Description of the task — Word for word, set down every line of the entries below from the line with "tb ← table_set tb (c - min) None;" to the line with "let new_min := if", including both, and no other line.
· · ·
(* ===== verification/ZmqTrie.v ===== *)
(** * The subscriptions of a subscriber

    [zmq::trie_t] (zeromq-4.0.4/src/trie.cpp): a set of prefixes with the number
    of times each was subscribed to.  [check] is what decides whether a message
    that arrived is handed to the application. *)

From S2P Require Import Prelude Bytes ZmqNode.

(** A node holds its reference count, a [uint32_t]. *)
Abbreviation trie_t := (tnode Z).

Definition trie_new : trie_t := tnode_new 0.

Definition trie_is_redundant : trie_t → bool := is_redundant (λ refcnt, refcnt =? 0).

Definition trie_assert_live (t : trie_t) : res unit :=
  if count t =? 1 then zmq_assert "live_nodes == 1" (live_nodes t =? 1)
  else zmq_assert "live_nodes > 1" (1 <? live_nodes t).

(** Returns whether the prefix is new. *)
Definition trie_add : string → trie_t → res (bool * trie_t) :=
  add_with 0 trie_assert_live (λ refcnt, let refcnt := u32 (refcnt + 1) in (refcnt =? 1, refcnt)).

(** Pruning the redundant child for [c], and compacting the table. *)
Definition trie_prune (c : Z) (t : trie_t) : res trie_t :=
  let min := tmin t in
  _ ← zmq_assert "count > 0" (0 <? count t);
  if count t =? 1 then
    let live := u16 (live_nodes t - 1) in
    _ ← zmq_assert "live_nodes == 0" (live =? 0);
    Ok (TNode (val t) min 0 live (LNode None))
  else
    tb ← rd_table t;
    tb ← table_set tb (c - min) None;
    _ ← zmq_assert "live_nodes > 1" (1 <? live_nodes t);
    let live := u16 (live_nodes t - 1) in
    if live =? 1 then
      r ← (if c =? min then p ← table_get tb (count t - 1); Ok (p, u8 (min + (count t - 1)))
           else if c =? min + count t - 1 then p ← table_get tb 0; Ok (p, min)
           else Ok (None, min));
      _ ← zmq_assert "node" (bool_decide (is_Some r.1));
      Ok (TNode (val t) r.2 1 live (LNode r.1))
    else if c =? min then
      r ← first_live id (seqZ 1 (count t - 1)) tb;
      let new_min := if r is Some i then u8 (i + min) else min in
      _ ← zmq_assert "new_min != min" (negb (new_min =? min));
      _ ← zmq_assert "new_min > min" (min <? new_min);
      _ ← zmq_assert "count > new_min - min" (new_min - min <? count t);
      let count' := u16 (count t - (new_min - min)) in
      tb ← table_copy tb (new_min - min) count';
      Ok (TNode (val t) new_min count' live (LTable tb))
    else if c =? min + count t - 1 then
      r ← first_live (λ i, count t - 1 - i) (seqZ 1 (count t - 1)) tb;
      let new_count := if r is Some i then u16 (count t - i) else count t in
      _ ← zmq_assert "new_count != count" (negb (new_count =? count t));
      tb ← table_copy tb 0 new_count;
      Ok (TNode (val t) min new_count live (LTable tb))
    else Ok (TNode (val t) min (count t) live (LTable tb)).

(** Returns whether the prefix is gone. *)
Definition trie_rm : string → trie_t → res (bool * trie_t) :=
  rm_with (λ refcnt, refcnt =? 0) trie_prune (λ refcnt,
    if refcnt =? 0 then Ok (false, refcnt)
    else let refcnt := u32 (refcnt - 1) in Ok (refcnt =? 0, refcnt)).

(** Whether a subscription is a prefix of the data.  The single child is not
    tested for null. *)
Fixpoint trie_check (s : string) (t : trie_t) : res bool :=
  if negb (val t =? 0) then Ok true
  else
    match s with
    | EmptyString => Ok false
    | String ch s =>
        let c := byte_val ch in
        if (c <? tmin t) || (tmin t + count t <=? c) then Ok false
        else if count t =? 1 then
          p ← rd_node t;
          if p is Some n then trie_check s n else null_pointer
        else
          tb ← rd_table t;
          p ← table_get tb (c - tmin t);
          if p is Some n then trie_check s n else Ok false
    end.

(** ** Applying a function to all subscriptions

    The key of the current node is in a buffer that grows by [realloc].  Its cells
    are [None] before they are written; reading such a cell, and any access past
    the end, are undefined. *)

Abbreviation buff_t := (list (option ascii)).

Definition realloc (b : buff_t) (size : nat) : buff_t := take size b ++ replicate (size - length b) None.

Definition buff_write (b : buff_t) (i : nat) (c : Z) : res buff_t :=
  if decide (i < length b)%nat then Ok (<[i := Some (byte_of c)]> b)
  else Throw (UndefinedBehaviour "write past the end of a buffer").

(** What a callback reads from [data_, size_]. *)
Definition buff_read (b : buff_t) (size : nat) : res string :=
  match mapM id (take size b) with
  | Some l => if decide (length l = size) then Ok (foldr String EmptyString l)
              else Throw (UndefinedBehaviour "read past the end of a buffer")
  | None => Throw (UndefinedBehaviour "read of an indeterminate value")
  end.

Section apply.
Context {S : Type} (func : string → S → S).
(* ===== verification/ZmqMsg.v ===== *)
(** * The buffers of messages

    [zmq::msg_t] (zeromq-4.0.4/src/msg.cpp).  A message of up to 29 bytes holds its
    data; a longer one points to a buffer that other messages share, with a count of
    them once there are several.  The flag that says so is in the message, not in
    the buffer.  Sending to many pipes ([dist_t::distribute], dist.cpp) copies the
    message word by word and adjusts the count.  Sequences of operations on messages
    behave as if every message held its own bytes, as the frames of the other files
    do; buffers are freed once, when the last message that points to them is
    closed. *)

From S2P Require Import Prelude Monad ZmqNode.

(** ** Messages *)

(** The bytes are [None] before they are written.  [cffn] is the buffer of the application
    that its function takes back. *)
Record content_t := mkContent { cdata : option string; csize : Z; cffn : option nat; refcnt : Z }.

(** The union; [closed] is type 0. *)
Inductive mtype : Type :=
  | vsm (data : option string) (size : Z)
  | lmsg (content : option nat)
  | delimiter
  | cmsg (data : string)
  | closed.

Record msg_t := mkMsg { mbody : mtype; mflags : Z }.

(** The variables of type [msg_t], in the application and in the pipes; the buffers; the calls
    of functions that take buffers back. *)
Record mstate := mkMS { vars : gmap nat msg_t; contents : gmap nat content_t; ffn_calls : list nat }.

Definition more_flag : Z := 1.
Definition shared_flag : Z := 128.
Definition max_vsm_size : Z := 29.

Definition is_shared (m : msg_t) : bool := negb (Z.land (mflags m) shared_flag =? 0).
Definition size_of (s : string) : Z := Z.of_nat (String.length s).

Definition get_var (i : nat) : M mstate msg_t := λ st,
  (match vars st !! i with Some m => Ok m | None => Throw (UndefinedBehaviour "not a message") end, st).
Definition set_var (i : nat) (m : msg_t) : M mstate unit :=
  modify (λ st, mkMS (<[i := m]> (vars st)) (contents st) (ffn_calls st)).

(** The buffer behind a pointer. *)
Definition get_content (p : option nat) : M mstate (nat * content_t) := λ st,
  (match p with
   | None => null_pointer
   | Some c => match contents st !! c with
               | Some ct => Ok (c, ct)
               | None => Throw (UndefinedBehaviour "use of a freed buffer")
               end
   end, st).
Definition set_content (c : nat) (ct : content_t) : M mstate unit :=
  modify (λ st, mkMS (vars st) (<[c := ct]> (contents st)) (ffn_calls st)).
Definition set_refcnt (n : Z) (ct : content_t) : content_t := mkContent (cdata ct) (csize ct) (cffn ct) n.

(** [atomic_counter_t]: [sub] returns false when the counter drops to zero. *)
Definition add_count (n : Z) (p : option nat) : M mstate unit :=
  '(c, ct) ← get_content p; set_content c (set_refcnt (u32 (refcnt ct + n)) ct).
Definition sub_count (n : Z) (p : option nat) : M mstate bool :=
  '(c, ct) ← get_content p;
  let v := u32 (refcnt ct - n) in
  _ ← set_content c (set_refcnt v ct);
  mret (negb (v =? 0)).
Definition set_count (n : Z) (p : option nat) : M mstate unit :=
  '(c, ct) ← get_content p; set_content c (set_refcnt (u32 n) ct).

(** Giving the data back and freeing the buffer. *)
Definition release (p : option nat) : M mstate unit :=
  '(c, ct) ← get_content p;
  modify (λ st, mkMS (vars st) (delete c (contents st)) (ffn_calls st ++ option_list (cffn ct))).

(** A message that pointed to the buffer goes away. *)
Definition drop_ref (m : msg_t) (p : option nat) : M mstate unit :=
  keep ← (if is_shared m then sub_count 1 p else mret false);
  if keep : bool then mret () else release p.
· · ·
Response to the task —
    tb ← table_set tb (c - min) None;
    _ ← zmq_assert "live_nodes > 1" (1 <? live_nodes t);
    let live := u16 (live_nodes t - 1) in
    if live =? 1 then
      r ← (if c =? min then p ← table_get tb (count t - 1); Ok (p, u8 (min + (count t - 1)))
           else if c =? min + count t - 1 then p ← table_get tb 0; Ok (p, min)
           else Ok (None, min));
      _ ← zmq_assert "node" (bool_decide (is_Some r.1));
      Ok (TNode (val t) r.2 1 live (LNode r.1))
    else if c =? min then
      r ← first_live id (seqZ 1 (count t - 1)) tb;
      let new_min := if r is Some i then u8 (i + min) else min in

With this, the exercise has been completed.